Mindful Cooking

Cookbook author, TV chef and restaurateur Zahra Abdalla is challenging herself to create new recipes using parts of ingredients she’d typically throw away
Zahra Abdalla (L) shares her recipe for borani (R) with us
ITP Images
Zahra Abdalla (L) shares her recipe for borani (R) with us
April 29, 2020

The world that we live in today, which I hope is a temporary one, is all about finding a new norm in the abnormal. As I write this, we are living in a time where we all need to practise self-isolation and social distancing. It is a time when we show love to our friends and family by staying away from them and not hugging them. The magic of words through facetime, a phone call or a simple text message have all become our means of connection. We’re all needing to support and strengthen relationships in unconventional ways. It’s important to practise gratitude, to maintain a positive perspective and to be mindful of all our blessings. The key has been to try and find a silver lining and make the most of this new uncomfortable situation.

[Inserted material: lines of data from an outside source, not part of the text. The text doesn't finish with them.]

(** ** Double-precision arithmetic

    The value of a finite double is a rational [m * 2^k] with [|m| < 2^53]
    and [-1074 <= k]; an operation returns the double nearest to the exact
    result, ties going to the even significand, and [inf] when that is
    [2^1024] or more.  The rational [2^1024], one binade above the largest
    double, stands for [inf], and its opposite for [-inf] (as an operand,
    so does every rational of that magnitude or more): the order of the
    rationals is then the order of the floats. *)

Module Float64.

(** [2^k] *)
Definition pow2 (k : Z) : Q := Qpower 2 k.

(** For [a > 0], the exponent [e] with [2^e <= a < 2^(e+1)]. *)
Definition ilog2 (a : Q) : Z :=
  let e := (Z.log2 (Qnum a) - Z.log2 (Zpos (Qden a)))%Z in
  if Qle_bool (pow2 e) a then e else (e - 1)%Z.

(** The integer nearest to [x], the even one of two. *)
Definition rne (x : Q) : Z :=
  let f := Qfloor x in
  match Qcompare (x - inject_Z f) (1 # 2) with
  | Lt => f
  | Gt => (f + 1)%Z
  | Eq => if Z.even f then f else (f + 1)%Z
  end.

(** For [a > 0], the nearest multiple of the unit in the last place of [a]:
    53 significant bits, and no unit below [2^-1074]. *)
Definition round_pos (a : Q) : Q :=
  let k := Z.max (ilog2 a - 52) (-1074) in
  (inject_Z (rne (a / pow2 k)) * pow2 k)%Q.

Definition infinity : Q := pow2 1024.

Definition clamp (v : Q) : Q := if Qle_bool infinity v then infinity else v.
(** * setup.py: the instance generator of splunk-uf-docker-factory

    A shallow embedding of the pure and state-passing parts of [setup.py]:
    the name sanitizer, the host and port prompts, the post-processing of
    an external command's result, the update of the root ignore list, the
    preference file (JSON) and the rendering of [inputs.conf].

    Python strings are sequences of Unicode code points; they are modelled
    as lists of code points in [N].  Library tables that the script reaches
    through [str.lower] and [int] (Unicode case mapping, Unicode decimal
    digits) are section variables; their ASCII parts are given here.  So
    are the settings of the interpreter that [json] depends on: the digit
    limit of [int], the room that the recursion limit leaves to the
    decoder, and the text of a [float]. *)

From Stdlib Require Import List NArith ZArith Bool Lia String Ascii.
From Stdlib Require Import DecimalString.
Import ListNotations.

Open Scope N_scope.
Open Scope list_scope.

(* ================================================================== *)
(** ** Strings as lists of code points *)

Module Text.

Definition str := list N.

(** An ASCII literal of the script as a list of code points. *)
Definition lit (s : string) : str :=
  List.map N_of_ascii (list_ascii_of_string s).

Definition is_empty (s : str) : bool :=
  match s with [] => true | _ :: _ => false end.

(** Python's [x or y] on strings: [x] unless it is empty. *)
Definition py_or (x y : str) : str :=
  if is_empty x then y else x.

Fixpoint str_eqb (a b : str) : bool :=
  match a, b with
  | [], [] => true
  | x :: a', y :: b' => (x =? y) && str_eqb a' b'
  | _, _ => false
  end.

(** [Py_UNICODE_ISSPACE]: the code points that [str.strip()], [\s] and
    [str.isspace] treat as whitespace. *)
Definition isspace (c : N) : bool :=
  ((9 <=? c) && (c <=? 13)) || ((28 <=? c) && (c <=? 32))
  || (c =? 133) || (c =? 160) || (c =? 5760)
  || ((8192 <=? c) && (c <=? 8202))
  || (c =? 8232) || (c =? 8233) || (c =? 8239) || (c =? 8287)
  || (c =? 12288).
Definition decode_code (b : Z) : DecodeCode :=
  if (65 <=? b) && (b <=? 90) then Code (b - 65)            (* A..Z *)
  else if (97 <=? b) && (b <=? 122) then Code (b - 71)      (* a..z *)
  else if (48 <=? b) && (b <=? 57) then Code (b + 4)        (* 0..9 *)
  else if (b =? 43) || (b =? 45) then Code 62               (* + - *)
  else if (b =? 47) || (b =? 95) then Code 63               (* / _ *)
  else if (b =? 13) || (b =? 10) then NEWLINE_CODE          (* \r \n *)
  else if b =? 61 then EQUALS_CODE                          (* = *)
  else INVALID_CODE.

(** The second loop, over what follows the first [=]. *)
Fixpoint check_after_padding (idx : nat) (l : list Z) : result unit FromBase64Error :=
  match l with
  | [] => Ok tt
  | b :: rest =>
      if (b =? 61) || (b =? 13) || (b =? 10)
      then check_after_padding (S idx) rest
      else Err (InvalidBase64Byte b idx)
  end.

(** The first loop: state [(buf, modulus, r)]. *)
Fixpoint decode_loop (idx : nat) (l : list Z) (buf : Z) (modulus : nat) (r : list Z)
  : result (Z * nat * list Z) FromBase64Error :=
  match l with
  | [] => Ok (buf, modulus, r)
  | b :: rest =>
      match decode_code b with
      | NEWLINE_CODE => decode_loop (S idx) rest buf modulus r
      | EQUALS_CODE =>
          match check_after_padding (S idx) rest with
          | Ok _ => Ok (buf, modulus, r)
          | Err e => Err e
          end
      | INVALID_CODE => Err (InvalidBase64Byte b idx)
      | Code c =>
          let buf' := mask32 (Z.shiftl (Z.lor buf c) 6) in
          if Nat.eqb (S modulus) 4
          then decode_loop (S idx) rest buf' 0
                 (r ++ [mask8 (Z.shiftr buf' 22); mask8 (Z.shiftr buf' 14);
                        mask8 (Z.shiftr buf' 6)])
          else decode_loop (S idx) rest buf' (S modulus) r
      end
  end.

Definition from_base64 (s : string) : result (list Z) FromBase64Error :=
  match decode_loop 0 (as_bytes s) 0 0 [] with
  | Err e => Err e
  | Ok (buf, modulus, r) =>
      match modulus with
      | 2%nat => Ok (r ++ [mask8 (Z.shiftr buf 10)])
      | 3%nat => Ok (r ++ [mask8 (Z.shiftr buf 16); mask8 (Z.shiftr buf 8)])
      | 0%nat => Ok r
      | _ => Err InvalidBase64Length
      end
  end.

(** ** [rustc-serialize]: [ToHex] for [[u8]] *)
Definition HEX_CHARS : list Z := as_bytes "0123456789abcdef".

For the past few weeks I have found a great appreciation for the blessings that I have: from the food on our table to being able to stay safe at home and spend time with my family. I am conscious not to overwhelm my children about the true gravity of the situation, but at the same time it is important, now more than ever, to teach them to value the simple things we usually take for granted.

Over the last month, the kitchen has brought my family closer. My grandmother, whom I am lucky enough to have staying with me during this crisis, has taught me how to make yoghurt from scratch. My boys and I have been busy making fresh bread together – they love the toasty smell that fills our home. My sister is baking for us and my husband has been more adventurous in the kitchen with his creations.

We are learning how to make lots of wonderful recipes from real and whole ingredients while being conscious of not being wasteful. This is a wonderful time to be creative in the kitchen and build memories with your family. This Ramadan I will be making lots of our favourite recipes. One of my son’s preferred dishes is stuffed vine leaves and courgettes. Typically, I would absentmindedly core the courgette and discard the middle, but my self-challenge is to be creative and come up with new recipes using parts of ingredients that I would usually throw away. This delicious courgette borani, a Persian dip, is a twist on a traditional Persian spinach borani made with sautéed spinach and onions mixed with yoghurt. It’s a light and flavourful dish that is made with the cored part of the courgette, which is fried with onions and garlic to give it a rich flavour.

I hope you enjoy it and I encourage you to come up with your own wonderful creations.
With love, Zahra


(Persian style courgette dip)

2 tbsp spinneysFOOD Mediterranean Extra Virgin Olive Oil, plus extra for drizzling
1 small red onion, thinly sliced
2 tsp minced garlic
300g courgette filling, finely chopped
spinneysFOOD Salt
spinneysFOOD Black Peppercorns, freshly ground
410g Greek yoghurt
85g labneh
½ tsp spinneysFOOD Fine Paprika
1 tbsp pine nuts, toasted
2 tbsp spinneysFOOD Fresh Mint or Dill, finely chopped

1 In a medium-sized pan, over a medium-high heat, add the olive oil and onion. Sauté for 5 to 7 minutes, or until the onions are golden. 2 Add the garlic and fry until fragrant. 3 Add the finely chopped courgettes and 60ml water; sauté for 5-7 minutes, or until the courgettes become tender and slightly golden and the excess liquid has evaporated. 4 Season with salt and freshly ground black peppercorns and stir. Remove from the heat, transfer to a bowl and allow to cool to room temperature. 5 In a medium-sized bowl, combine the labneh and yoghurt. Fold in the courgette mixture and adjust the seasoning to taste. 6 Drizzle with the olive oil before serving and top with the paprika, pine nuts and fresh mint. Enjoy as a mezze with warm pita on the side.